Introduction of robots.txt
In 1994 the robots exclusion standard was introduced to allow site administrators to declare content off-limits to all or some crawlers. If you want to exclude a search engine such as Google or Yahoo! from indexing all or some of your site pages, you add some lines to domain.tld/robots.txt file and the search engine should obey.
The above code excludes the Internet Archive from crawling your site and storing your content. You could similarly exclude Google or any other search engine from crawling the content of your site. If the Internet Archive cached just your home page it would still be in violation of the robots exclusion standard.
User agents of feed aggregators could be defined in the robots.txt file to include or exclude use of site content.
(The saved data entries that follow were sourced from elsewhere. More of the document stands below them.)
(** * livekit.agents.tts.tts : streaming and lifecycle layer of the TTS API

    A shallow embedding of [livekit-agents/livekit/agents/tts/tts.py]:
    the [TTS] provider base class, [ChunkedStream] and [SynthesizeStream].

    Python objects become records, methods become functions that take the
    object and return an [outcome] together with the updated object.
    Durations (Python [float] seconds) are rationals.  What the background
    task does while the consumer is suspended in [__anext__] is an explicit
    argument of type [Arrival]. *)

From Stdlib Require Import List String Bool QArith Lia Arith.
Import ListNotations.
Open Scope string_scope.
Open Scope list_scope.

Set Implicit Arguments.

(** ** Exceptions and call outcomes *)

Inductive exn : Type :=
| TimeoutError (msg : string)
| StopAsyncIteration
| RuntimeError (msg : string)
| NotImplementedError (msg : string)
| ValueError (msg : string)
| ChanClosed.

(** A call returns, raises, or never resumes. *)
Inductive outcome (A : Type) : Type :=
| Return (a : A)
| Raise (e : exn)
| Blocked.

Arguments Raise {A} e.
Arguments Blocked {A}.

(** The result of awaiting something: available at once, available after
    [d] seconds, or never. *)
Inductive Await (R : Type) : Type :=
| Now (r : R)
| After (d : Q) (r : R)
| Forever.

Arguments Forever {R}.

Definition Qltb (x y : Q) : bool := negb (Qle_bool y x).

(** ** Data model (lines 13-27) *)

(** [rtc.AudioFrame]: sample data with its sample rate and channel count. *)
Record AudioFrame : Type := mkAudioFrame {
  data : list Z;
  frame_sample_rate : Z;
  frame_num_channels : Z
}.

Record SynthesizedAudio : Type := mkSynthesizedAudio {
  request_id : string;
  segment_id : string;
  frame : AudioFrame;
  delta_text : string
}.

Record TTSCapabilities : Type := mkTTSCapabilities {
  streaming : bool
}.

(** ** [aio.Chan] *)

Module Chan.

(** Modelled from the spec: [utils/aio] is not part of the sources.  Section
    4.1 describes the queue as an ordered FIFO channel with an explicit
    closed state: [send] fails once closed, [receive] returns the next
    item or signals end-of-stream when closed and drained, [close] is
    idempotent and only marks the channel. *)
Record t (A : Type) : Type := mk {
  queue : list A;
  closed : bool
}.

Arguments mk {A} queue closed.

Definition new {A} : t A := mk [] false.

(** Modelled from the spec: [Chan.close] of [utils/aio]. *)
Definition close {A} (c : t A) : t A := mk (queue c) true.

(** Modelled from the spec: [Chan.send_nowait] of [utils/aio]; the channel
    is unbounded, so a send on an open channel never fails. *)
Definition send_nowait {A} (c : t A) (x : A) : outcome (t A) :=
  if closed c then Raise ChanClosed else Return (mk (queue c ++ [x]) false).

(** Modelled from the spec: the part of [Chan.__anext__] of [utils/aio]
    that needs no suspension.  [None] means the caller has to wait. *)
Definition anext_nowait {A} (c : t A) : option (outcome A * t A) :=
  match queue c with
  | x :: rest => Some (Return x, mk rest (closed c))
  | [] => if closed c then Some (Raise StopAsyncIteration, c) else None
  end.

End Chan.

(** ** The background task *)

Inductive TaskOutcome : Type := Succeeded | Failed | Cancelled.

Inductive TaskStatus : Type := Running | Done (o : TaskOutcome).

(** The only done-callback the module registers is
    [lambda _: self._event_ch.close()] (lines 75 and 120). *)
Inductive Callback : Type := CloseEventCh.

Record Task : Type := mkTask {
  status : TaskStatus;
  done_callbacks : list Callback
}.

(** [asyncio.create_task] followed by [add_done_callback]. *)
Definition create_task : Task := mkTask Running [].

Definition add_done_callback (t : Task) (cb : Callback) : Task :=
  mkTask (status t) (done_callbacks t ++ [cb]).

(** What the background task does while the consumer is suspended on an
    empty, open event channel. *)
Inductive Arrival : Type :=
| Sends (d : Q) (ev : SynthesizedAudio)
| Terminates (d : Q) (o : TaskOutcome)
| Silent.

(** ** State shared by both stream classes

    [ChunkedStream] and [SynthesizeStream] carry the same five attributes
    and their [__anext__] bodies (lines 95-106 and 166-177) are the same
    text; the shared part is modelled once. *)

Record StreamCore : Type := mkCore {
  _event_ch : Chan.t SynthesizedAudio;
  _task : Task;
  _connect_timeout : Q;
  _keepalive_timeout : Q;
  _timeout : Q
}.

Definition set_event_ch (s : StreamCore) (c : Chan.t SynthesizedAudio) :=
  mkCore c (_task s) (_connect_timeout s) (_keepalive_timeout s) (_timeout s).

Definition set_task (s : StreamCore) (t : Task) :=
  mkCore (_event_ch s) t (_connect_timeout s) (_keepalive_timeout s) (_timeout s).

Definition set_timeout (s : StreamCore) (q : Q) :=
  mkCore (_event_ch s) (_task s) (_connect_timeout s) (_keepalive_timeout s) q.

Definition run_callback (s : StreamCore) (cb : Callback) : StreamCore :=
  match cb with
  | CloseEventCh => set_event_ch s (Chan.close (_event_ch s))
  end.

(** The task reaches a final state: asyncio runs its done-callbacks, whatever
    the outcome.  A task that is already done stays as it is. *)
Definition task_done (o : TaskOutcome) (s : StreamCore) : StreamCore :=
  match status (_task s) with
  | Done _ => s
  | Running =>
      fold_left run_callback (done_callbacks (_task s))
        (set_task s (mkTask (Done o) (done_callbacks (_task s))))
  end.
Introduction of robots meta tag
In 1996 the robots meta tag was introduced as a method of defining robot preferences on a page-by-page basis. The robots meta tag allowed large domains with multiple authors to define their willingness to be crawled.
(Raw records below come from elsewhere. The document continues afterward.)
(** * PointFM: a point-wise factorization-machine recommender

    Shallow embedding of [voice_rec_sys/Recommender/FMRecommender.py]
    (class [PointFM]: [__init__], [forward], [fit], [predict]) and the
    properties of its scoring function, its training loop and its
    inference wrapper.

    Conventions of the embedding.
    - Tensor elements and Python floats are two carriers [T] and [P] with
      the operations the code applies to them ([FloatOps]); no algebraic
      law is assumed of them.  They are instantiated with the real numbers
      (ideal arithmetic) and with IEEE binary32/binary64 ([SpecFloat]).
    - A batch of indices is a one-dimensional [LongTensor]; an [n x f]
      tensor is a list of [n] rows, an [n x 1] tensor a list of [n]
      scalars.  A bias table [nn.Embedding(n, 1)] is a list of [n] scalars.
    - What PyTorch raises is an [exn]; a call that can raise returns a
      [result].  [fit] runs in a state-and-exception monad over the model
      object and a log of what the trainer did.
    - Library code that the file calls but does not define
      ([nn.BCEWithLogitsLoss], autograd together with [optim.SGD.step],
      the random source of [nn.init.normal_]) is a section variable;
      [nn.MSELoss], the norms and the embedding lookup are written out. *)

From Stdlib Require Import String ZArith List Bool Arith Lia.
From Stdlib Require Import Reals Lra.
From Stdlib Require Import Floats.SpecFloat.
Import ListNotations.

Set Implicit Arguments.

(** ** Exceptions and results *)

Inductive exn : Type :=
| ValueError (msg : string)  (* raised by [fit] itself *)
| IndexError                 (* embedding index out of range *)
| TypeError                  (* [None] passed as the indices of an embedding *)
| AttributeError             (* attribute that [__init__] did not create; method of [None] *)
| ShapeError                 (* RuntimeError: shapes cannot be broadcast *)
| DeviceError                (* RuntimeError: tensors on different devices *)
| CudaError                  (* [.cuda()] on a machine without a usable GPU *)
| InvalidLearningRate.       (* ValueError of [optim.SGD]: negative learning rate *)

(** The exceptions whose Python class is [ValueError]: the configuration
    errors of [fit]. *)
Definition is_value_error (e : exn) : bool :=
  match e with
  | ValueError _ | InvalidLearningRate => true
  | _ => false
  end.

Inductive result (A : Type) : Type :=
| Ok (a : A)
| Raise (e : exn).

Arguments Ok {A} a.
Arguments Raise {A} e.

Definition rbind {A B} (r : result A) (k : A -> result B) : result B :=
  match r with
  | Ok a => k a
  | Raise e => Raise e
  end.

Declare Scope result_scope.
Delimit Scope result_scope with result.
Notation "x <- r ;; k" := (rbind r (fun x => k))
  (at level 61, r at next level, right associativity) : result_scope.

Definition is_ok {A} (r : result A) : bool :=
  match r with Ok _ => true | Raise _ => false end.

(** [getattr]: an attribute that exists only on some models. *)
Definition attr {A} (o : option A) : result A :=
  match o with
  | Some a => Ok a
  | None => Raise AttributeError
  end.

(** ** Floating-point carriers *)

Class FloatOps (F : Type) : Type := {
  f0 : F;                     (* the literal [0.] *)
  fadd : F -> F -> F;
  fsub : F -> F -> F;
  fmul : F -> F -> F;
  fabs : F -> F;
  fsqrt : F -> F;
  fltb : F -> F -> bool;      (* [<] *)
  fisnan : F -> bool          (* [torch.isnan] *)
}.

(** ** Devices and tensors *)

Inductive device : Type := CPU | CUDA.

Definition device_eqb (a b : device) : bool :=
  match a, b with
  | CPU, CPU | CUDA, CUDA => true
  | _, _ => false
  end.

(** The process-wide PyTorch state the code reads. *)
Record torch_env : Type := {
  cuda_is_available : bool;   (* [torch.cuda.is_available()] *)
  is_grad_enabled : bool      (* [torch.is_grad_enabled()], on by default *)
}.

(** A one-dimensional tensor of indices. *)
Record itensor : Type := {
  idata : list Z;
  idev : device
}.

(** A one-dimensional tensor of floats; [frequires_grad] is its
    [requires_grad] flag. *)
Record ftensor (T : Type) : Type := {
  fdata : list T;
  fdev : device;
  frequires_grad : bool
}.

(** [t.cpu()] copies to host memory and keeps the autograd link. *)
Definition cpu {T} (t : ftensor T) : ftensor T :=
  {| fdata := fdata t; fdev := CPU; frequires_grad := frequires_grad t |}.

(** [t.cuda()] *)
Definition icuda (env : torch_env) (t : itensor) : result itensor :=
  if cuda_is_available env
  then Ok {| idata := idata t; idev := CUDA |}
  else Raise CudaError.

Definition fcuda {T} (env : torch_env) (t : ftensor T) : result (ftensor T) :=
  if cuda_is_available env
  then Ok {| fdata := fdata t; fdev := CUDA; frequires_grad := frequires_grad t |}
  else Raise CudaError.

(** [x.cuda()] where [x] may be [None]. *)
Definition opt_cuda (env : torch_env) (o : option itensor) : result itensor :=
  match o with
  | Some t => icuda env t
  | None => Raise AttributeError
  end.

(** ** Element-wise list operations *)

Fixpoint zip_with {A B C} (f : A -> B -> C) (xs : list A) (ys : list B) : list C :=
  match xs, ys with
  | x :: xs', y :: ys' => f x y :: zip_with f xs' ys'
  | _, _ => []
  end.

(** Out-of-place binary operation along the batch dimension, with
    PyTorch's broadcasting of a size-1 operand. *)
Definition broadcast2 {A B C} (f : A -> B -> C) (xs : list A) (ys : list B)
  : result (list C) :=
  if Nat.eqb (length xs) (length ys) then Ok (zip_with f xs ys)
  else match xs, ys with
       | [x], _ => Ok (map (f x) ys)
       | _, [y] => Ok (map (fun x => f x y) xs)
       | _, _ => Raise ShapeError
       end.

(** ** Embedding lookup *)

Section Lookup.
Context {A : Type}.

Definition lookup_row (w : list A) (i : Z) : result A :=
  if (i <? 0)%Z then Raise IndexError
  else match nth_error w (Z.to_nat i) with
       | Some r => Ok r
       | None => Raise IndexError
       end.

Fixpoint lookup_rows (w : list A) (idx : list Z) : result (list A) :=
  match idx with
  | [] => Ok []
  | i :: idx' =>
      (r <- lookup_row w i ;;
       rs <- lookup_rows w idx' ;;
       Ok (r :: rs))%result
  end.

(** [nn.Embedding.__call__]: [w] is the weight, on device [wdev]. *)
Definition embedding (w : list A) (wdev : device) (idx : option itensor)
  : result (list A) :=
  match idx with
  | None => Raise TypeError
  | Some t =>
      if device_eqb (idev t) wdev then lookup_rows w (idata t)
      else Raise DeviceError
  end.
<meta name=”robots” content=”noindex,follow” />
The meta tag defined above tells a crawler not to index the contents of the given page and but allows the crawler to follow the links. I use this meta tag on the front page of my weblog to instruct crawlers to grab the individual entry pages and not my main page. Robot meta tags are useful for large hosted publishing sites such as LiveJournal or Blogger that cannot define the preferences of millions of its members inside the robots.txt file.
The robots meta tag is useful only for live search engines that index HTML. Feed aggregators and feed-only search engines would not see this robots meta tag.
YahooFeedSeeker, the feed engine behind My Yahoo!, is currently the only aggregator requesting my robots.txt file. Mikel Maron’s The World as a Blog requests my robots.txt before including my content in his application. HTTrack requests my robots.txt file before storing a copy of my content.
What to do?
Are robot exclusion standards enough for the world of weblogs? In most cases there are only requests to individual files and not a link traversal. The main issue to me is excluding certain user agents from accessing my content. In centralized cases such as live search companies and online aggregators an IP block does the trick. In decentralized cases such as client applications things become more difficult with rewrite conditions and mod_rewrite.
Assuming developers storing content offline would play by the rules and follow such a protocol, what is the best way to define a standard method of feed and HTML usage for companies such as Technorati, Feedster, Bloglines, Ranchero, and NewsGator?